Headers is a vector of Header which contains kafka::Header::Key (i.e. std::string) and kafka::Header::Value (i.e. const_buffer).

Example

    const kafka::Topic     topic     = "someTopic";
    const kafka::Partition partition = 0;

    const std::string key       = "some key";
    const std::string value     = "some payload";

    const std::string category  = "categoryA";
    const std::size_t sessionId = 1;

    {
        kafka::clients::producer::ProducerRecord record(topic,
                                                        partition,
                                                        kafka::Key{key.c_str(), key.size()},
                                                        kafka::Value{value.c_str(), value.size()});

        record.headers() = {{
            kafka::Header{kafka::Header::Key{"Category"},  kafka::Header::Value{category.c_str(), category.size()}},
            kafka::Header{kafka::Header::Key{"SessionId"}, kafka::Header::Value{&sessionId, sizeof(sessionId)}}
        }};

        std::cout << "ProducerRecord: " << record.toString() << std::endl;
    }

About enable.manual.events.poll

By default, KafkaProducer would be constructed with enable.manual.events.poll=false configuration. That means, a background thread would be created, which keeps polling the events (thus calls the message delivery callbacks)

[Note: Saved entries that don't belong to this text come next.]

(** [open_candidate] is lines 144-170, then [negotiate], then [open_or_free]. *)
Lemma open_candidate_outcome dec width height perf_lvl thread_count s :
  wp (open_candidate hdr w dec width height perf_lvl thread_count)
     (candidate_post hdr w dec width height perf_lvl thread_count s) s.
Proof.
  flat s. unfold open_candidate. wp_go. wp_enter. unfold avcodec_alloc_context3. wp_go.
  destruct (answer w AvcodecAllocContext3 (calls0 AvcodecAllocContext3) =? 0) eqn:Halloc.
  { wp_go. left. split; [reflexivity|]. unfold alloc_failed. st_flat.
    rewrite <- !app_assoc. reflexivity. }
  wp_go. do 4 ctx_step.
  assert (forall c0 l0,
    c0 = configure hdr width height perf_lvl thread_count (fresh_context w dec) ->
    l0 = [Print stderr "Trying decoder %s"; AllocContext (name dec) (Some brk0)] ->
    wp (let* hwaccel :=
          match avcodec_get_hw_config dec 0 with
          | Some _ => hwaccel_setup w dec
          | None => ret false
          end in
        when (negb hwaccel) (update_ctx (set_pix_fmt AV_PIX_FMT_YUV420P)) ;;
        let* err := avcodec_open2 w dec in
        if err <? 0 then
          printf "Couldn't open codec: %s" ;;
          let* p := read decoder_ctx in
          avcodec_free_context p ;;
          modify (set_decoder_ctx None) ;;
          ret Next
        else ret Next)
       (candidate_post hdr w dec width height perf_lvl thread_count
          (Build_State pkt0 decoder0 decoder_ctx0 dec_frames0 hw_device_ctx0
             hw_pix_fmt0 sw_frame0 dec_frames_cnt0 current_frame0 next_frame0
             ffmpeg_decoder0 packets0 contexts0 frames0 buffers0 arrays0 brk0
             calls0 log0))
       (Build_State pkt0 decoder0 (Some brk0) dec_frames0 hw_device_ctx0
          hw_pix_fmt0 sw_frame0 dec_frames_cnt0 current_frame0 next_frame0
          ffmpeg_decoder0 packets0 (<[brk0 := c0]> contexts0) frames0 buffers0 arrays0
          (S brk0) (bump AvcodecAllocContext3 calls0) (log0 ++ l0))) as Hrest.
  { intros c0 l0 -> ->. apply wp_bind.
    lazymatch goal with
    | |- wp _ _ ?S =>
        assert (wp (negotiate w dec)
                  (fun _ s' =>
                     exists c',
                       negotiation_post dec S brk0
                         (configure hdr width height perf_lvl thread_count
                            (fresh_context w dec)) s' c') S) as Hneg
          by (apply negotiate_spec; st_proj; [reflexivity | apply lookup_insert_eq])
    end.
    unfold negotiate in Hneg. apply wp_bind_inv in Hneg.
    eapply wp_mono; [exact Hneg|]. clear Hneg.
    intros hwaccel s1 Hwhen. apply wp_bind. eapply wp_mono; [exact Hwhen|].
    intros _ s2 (c' & Hneg).
    assert (decoder_ctx s2 = Some brk0 /\ contexts s2 !! brk0 = Some c') as [Hdc Hcx].
    { destruct Hneg as (tr & k & _ & _ & [(d & f & _ & _ & ->) | (cfg & r & _ & _ & _ & _ & ->)]);
        unfold not_negotiated, negotiated; st_flat; (split; [reflexivity|]);
        apply lookup_insert_eq. }
    eapply wp_mono; [apply (open_or_free_spec dec brk0 c' s2 Hdc Hcx)|].
    intros c s' [-> ->]. right. split; [reflexivity|]. exists s2, c'.
    split; [|reflexivity].
    unfold context_allocated. st_flat. exact Hneg. }
  destruct (negb (Z.land perf_lvl (SLICE_THREADING hdr) =? 0)) eqn:Hslice.
  - wp_enter. wp_go. do 2 ctx_step. do 2 ctx_step. rewrite <- !app_assoc.
    apply Hrest; [|reflexivity]. unfold configure. rewrite Hslice. reflexivity.
  - wp_enter. wp_go. ctx_step. do 2 ctx_step. rewrite <- !app_assoc.
    apply Hrest; [|reflexivity]. unfold configure. rewrite Hslice. reflexivity.
Qed.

Here we have another choice, -- using enable.manual.events.poll=true, thus the MessageDelivery callbacks would be called within member function pollEvents().

  • Note: in this case, the send() will be an unblocked operation even if the message buffering queue is full, -- it would throw an exception (or return an error code with the input reference parameter), instead of blocking there.

Example

    // Prepare the configuration (with "enable.manual.events.poll=true")
    const Properties props({{"bootstrap.servers",         {brokers}},
                            {"enable.manual.events.poll", {"true" }}});

    // Create a producer
    KafkaProducer producer(props);

    std::cout << "Type message value and hit enter to produce message... (empty line to finish)" << std::endl;

    // Get all input lines
    std::list<std::shared_ptr<std::string>> messages;
    for (auto line = std::make_shared<std::string>(); std::getline(std::cin, *line) && !line->empty();) {
        messages.emplace_back(line);
    }

    while (!messages.empty()) {
        // Pop out a message to be sent
        auto payload = messages.front();
        messages.pop_front();

        // Prepare the message
        ProducerRecord record(topic, NullKey, Value(payload->c_str(), payload->size()));

        // Prepare the delivery callback
        // Note: if fails, the message will be pushed back to the sending queue, and then retries later
        auto deliveryCb = [payload, &messages](const RecordMetadata& metadata, const Error& error) {
            if (!error) {
                std::cout << "Message delivered: " << metadata.toString() << std::endl;
            } else {
                std::cerr << "Message failed to be delivered: " << error.message() << ", will be retried later" << std::endl;
                messages.emplace_back(payload);
            }
        };

        // Send the message
        producer.send(record, deliveryCb);

        // Poll events (e.g. message delivery callback)
        producer.pollEvents(std::chrono::milliseconds(0));
    }

Error Handling

kafka::Error might occur at different places while sending a message,

  • A kafka::KafkaException would be triggered if KafkaProducer fails to call the send operation.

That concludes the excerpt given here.